____ Exercise input

(** The receiver's last check succeeds on the file it has written. *)
Lemma same_file_written fs p data md5 : p <> [] -> node_at fs p = Some (Reg []) -> md5_of data = Some md5 ->
  same_file (fappend fs p data) p md5 = Some true.
Proof.
  intros Hp Hn Hm. unfold same_file, fappend. rewrite Hn. cbn [app].
  assert (Hn' : node_at (put_node fs p (Reg data)) p = Some (Reg data))
    by (apply node_put; eapply node_reg; by rewrite Hn).
  unfold file_existed. rewrite Hn', bool_decide_true by eauto.
  unfold fopen_r. rewrite Hn'. destruct p; [done|]. cbn [mbind option_bind]. rewrite Hm.
  cbn [mbind option_bind]. by rewrite bool_decide_true.
Qed.

(** ** What the operations leave alone *)

(** Every node of [fs] other than [rp] is still there in [fs']. *)
Definition keeps (rp : list Z) (fs fs' : fsys) : Prop :=
  forall p nd, canon p <> canon rp -> node_at fs p = Some nd -> node_at fs' p = Some nd.
Definition keeps_all (fs fs' : fsys) : Prop :=
  forall p nd, node_at fs p = Some nd -> node_at fs' p = Some nd.

#[export] Instance keeps_preorder rp : PreOrder (keeps rp).
Proof. split; [by intros ???|]. intros fs1 fs2 fs3 H1 H2 p nd Hp Hn. auto. Qed.
#[export] Instance keeps_all_preorder : PreOrder keeps_all.
Proof. split; [by intros ???|]. intros fs1 fs2 fs3 H1 H2 p nd Hn. auto. Qed.

Lemma keeps_all_keeps rp fs fs' : keeps_all fs fs' -> keeps rp fs fs'.
Proof. intros H p nd _. apply H. Qed.

Lemma node_put_ne fs p q nd : canon p <> canon q -> node_at (put_node fs q nd) p = node_at fs p.
Proof. intros H. unfold node_at. case_decide; [done|]. cbn. by rewrite lookup_insert_ne. Qed.

Lemma put_node_keeps fs rp nd : keeps rp fs (put_node fs rp nd).
Proof. intros p nd0 Hp. by rewrite node_put_ne. Qed.

Lemma put_new_keeps fs q nd : node_at fs q = None -> keeps_all fs (put_node fs q nd).
Proof.
  intros Hq p nd0 Hp. destruct (decide (canon p = canon q)) as [E|E]; [|by rewrite node_put_ne].
  exfalso. unfold node_at in Hp, Hq. rewrite E in Hp. by rewrite Hq in Hp.
Qed.

Lemma mkdir_keeps fs p : keeps_all fs (mkdir fs p).1.
Proof.
  unfold mkdir. destruct (node_at fs p) eqn:E; [done|]. destruct (may_create fs p); [|done].
  by apply put_new_keeps.
Qed.

Lemma mkdirp_keeps fuel fs p : keeps_all fs (mkdirp fuel fs p).1.
Proof.
  revert fs p. induction fuel as [|fuel IH]; intros fs p; cbn [mkdirp]; [done|].
  destruct (path_normalize p) as [q|]; [|done].
  set (parent := match strrchr q slash with Some (pre, _) => pre | None => [] end).
  assert (Hp : keeps_all fs (match parent with [] => (fs, 0) | _ => mkdirp fuel fs parent end).1)
    by (destruct parent; [done|apply IH]).
  destruct (match parent with [] => _ | _ => _ end) as [fs1 rc]. cbn [fst] in Hp.
  destruct (negb (rc =? 0)); [done|]. etransitivity; [exact Hp|].
  pose proof (mkdir_keeps fs1 q) as Hm. by destruct (mkdir fs1 q).
Qed.

Lemma try_make_dir_keeps fs p : keeps_all fs (try_make_dir fs p).1.
Proof.
  unfold try_make_dir. destruct (file_existed fs p); [done|].
  pose proof (mkdirp_keeps (S (length p)) fs p) as Hm. unfold mkdirp_all.
  destruct (mkdirp _ fs p) as [fs1 ret]. by destruct (ret =? -1).
Qed.
(* ===== verification/FileTransfer.v ===== *)
(** * Transfers by put request: the properties

    What a transfer achieves, what the receiver guarantees against any peer,
    and two defects. *)

From stdpp Require Import relations.
From S2P Require Import Prelude CStr Md5 Process FileSystem FilePut FilePutRun.

#[local] Opaque CONTENT_BLOCK_SIZE BLOCK_SIZE.

(** ** Delivery *)

Lemma transfer_run src dir_size file_mode readdir pfuel path target req fs fs' n fuel items :
  transfer_items src readdir pfuel path target = Some items ->
  Forall (item_ok src fuel) items -> Z.of_nat (length items) < 2 ^ 31 -> (length items <= n)%nat ->
  install_all fs ((fun x => (x.1.2, x.2)) <$> items) = Some fs' ->
  exists ret1 ret2, 0 <= ret1 /\ 0 <= ret2 /\
    rtc step
      (Network (send_files_by_put_req (T := copying) src dir_size file_mode readdir pfuel path target req)
         (serve_put n fuel fs) [] [])
      (Network (Ret ret1) (Ret (fs', ret2)) [] []).
Proof.
  intros Hitems Hok Hbig Hn Hi. unfold transfer_items in Hitems. unfold send_files_by_put_req, serve_put.
  destruct (is_file src path).
  - injection Hitems as <-. destruct n as [|n]; [simpl in Hn; lia|].
    apply Forall_cons in Hok as [Hok _]. cbn in Hi.
    destruct (install fs target (file_data src path)) as [fs1|] eqn:E1; [|done]. injection Hi as <-.
    destruct (item_run src dir_size file_mode path target (file_data src path) (with_files 1 0 req) fs fs1 fuel
      (fun x => let '(_, ret) := x in mret ret)
      (fun x => let '(fs, ret, has_more) := x in
         if (ret =? -1) || negb has_more then mret (fs, ret) else
         r ← recv;
         match r with
         | RecvErr _ => mret (fs, -1)
         | NoData => Crash
         | Got req => recv_files_from_put_req n fuel fs req
         end)
      (fun r => match r with Got req => recv_files_from_put_req (S n) fuel fs req | _ => mret (fs, -1) end)
      Hok E1) as (req' & r1 & r2 & _ & _ & Hr1 & Hr2 & Hrun); [done|].
    exists r1, r2. split; [done|]. split; [done|].
    rewrite (proj2 (Z.eqb_neq r2 (-1))) in Hrun by lia. exact Hrun.
  - unfold send_dir_by_put_req.
    destruct (get_path_entry_list src readdir pfuel path) as [[entries|]|] eqn:El; [|done|done].
    injection Hitems as <-. rewrite length_fmap in Hbig, Hn.
    assert (Hne : entries <> []).
    { unfold get_path_entry_list in El. destruct (negb _); [done|]. destruct (negb _); [done|].
      destruct (basename path) as [p base].
      destruct (__get_path_entry_list _ _ _ _) as [l|] eqn:E; [|done]. cbn [mbind option_bind] in El.
      injection El as <-. by eapply path_entries_nonempty. }
    cbn [lift mbind prog_bind].
    eapply (entries_run src dir_size file_mode fuel target entries); try done; cbn; lia.
Qed.

(** C5: A transfer delivers, under these conditions.  The serialiser leaves its
    argument alone, as the one of the XDR build does ([raw_put_fails] is about
    the other).  Every file to send is shorter than 2^31 bytes and empty or not
    a multiple of the 2048 bytes of a block ([put_block_multiple_hangs]), its
    name at the receiver has 1 to 254 characters, and it can be installed there;
    there are fewer than 2^31 of them.  Then whatever the schedule both ends finish
    without error, nothing is left in the connection, and the receiver's file
    system is the one that installing the files one after the other gives,
    without blocks, digests or replies. *)
Theorem put_delivers src dir_size file_mode readdir pfuel path target req fs fs' n fuel items
    (Hitems : transfer_items src readdir pfuel path target = Some items)
    (Hok : Forall (item_ok src fuel) items)
    (Hcount : Z.of_nat (length items) < 2 ^ 31) (Hn : (length items <= n)%nat)
    (Hinstall : install_all fs ((fun x => (x.1.2, x.2)) <$> items) = Some fs') :
  exists ret1 ret2, 0 <= ret1 /\ 0 <= ret2 /\
    every_run_ends
      (Network (send_files_by_put_req (T := copying) src dir_size file_mode readdir pfuel path target req)
         (serve_put n fuel fs) [] [])
      (Network (Ret ret1) (Ret (fs', ret2)) [] []).
Proof.
  destruct (transfer_run src dir_size file_mode readdir pfuel path target req fs fs' n fuel items)
    as (r1 & r2 & H1 & H2 & Hrun); [done..|].
  exists r1, r2. split; [done|]. split; [done|]. apply run_ends; [done|apply final_done].
Qed.
(** [None] is a crash, [Some None] the error return -1. *)
Definition huffman_compress (input : list Z) : option (option (list Z)) :=
  match calc_char_freq input with
  | None => Some None
  | Some char_freq =>
      tree ← generate_huffman_tree char_freq;
      match tree with
      | None => Some None
      | Some root =>
          char_codes ← char_codes_of root;
          output_len ← get_compress_output_len input char_freq char_codes;
          let output := zeroed (Z.to_nat output_len) in
          '(output, char_freq_len) ← copy_char_freq output char_freq;
          '(output, char_code_len) ← huffman_encode input char_codes output char_freq_len;
          if decide (Z.of_nat (char_freq_len + char_code_len) = output_len)
          then Some (Some output) else None
      end
  end.

(** ** Decoding *)

(** The loop of [get_char_freq]: [cnt] entries from offset [pos]. *)
Fixpoint get_entries (cnt : nat) (input : list Z) (pos : nat) (char_freq : list Z)
    : option (list Z * nat) :=
  match cnt with
  | O => Some (char_freq, pos)
  | S cnt' =>
      ch ← input !! pos;
      f ← read_bytes input (S pos) 4;
      get_entries cnt' input (pos + 5) (<[Z.to_nat ch := load_i32 f]> char_freq)
  end.

Definition get_char_freq (input : list Z) : option (list Z * nat * Z) :=
  cnt ← read_bytes input 0 2;
  let char_cnt := load_i16 cnt in
  '(char_freq, pos) ← get_entries (Z.to_nat char_cnt) input 2 (replicate CHARSET_SIZE 0);
  Some (char_freq, pos, char_cnt).

Definition take_bit (input : list Z) (pos : nat) (index : Z) : option (Z * nat * Z) :=
  let '(pos, index) := if index =? 0 then (S pos, CHAR_BIT_LEN) else (pos, index) in
  b ← input !! pos;
  Some (get_bit b index, pos, index - 1).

________

Description of the task: Retype the records above exactly, from their first line through the line that contains "intros Hp Hn", and stop there.

Response:
(** The receiver's last check succeeds on the file it has written. *)
Lemma same_file_written fs p data md5 : p <> [] -> node_at fs p = Some (Reg []) -> md5_of data = Some md5 ->
  same_file (fappend fs p data) p md5 = Some true.
Proof.
  intros Hp Hn Hm. unfold same_file, fappend. rewrite Hn. cbn [app].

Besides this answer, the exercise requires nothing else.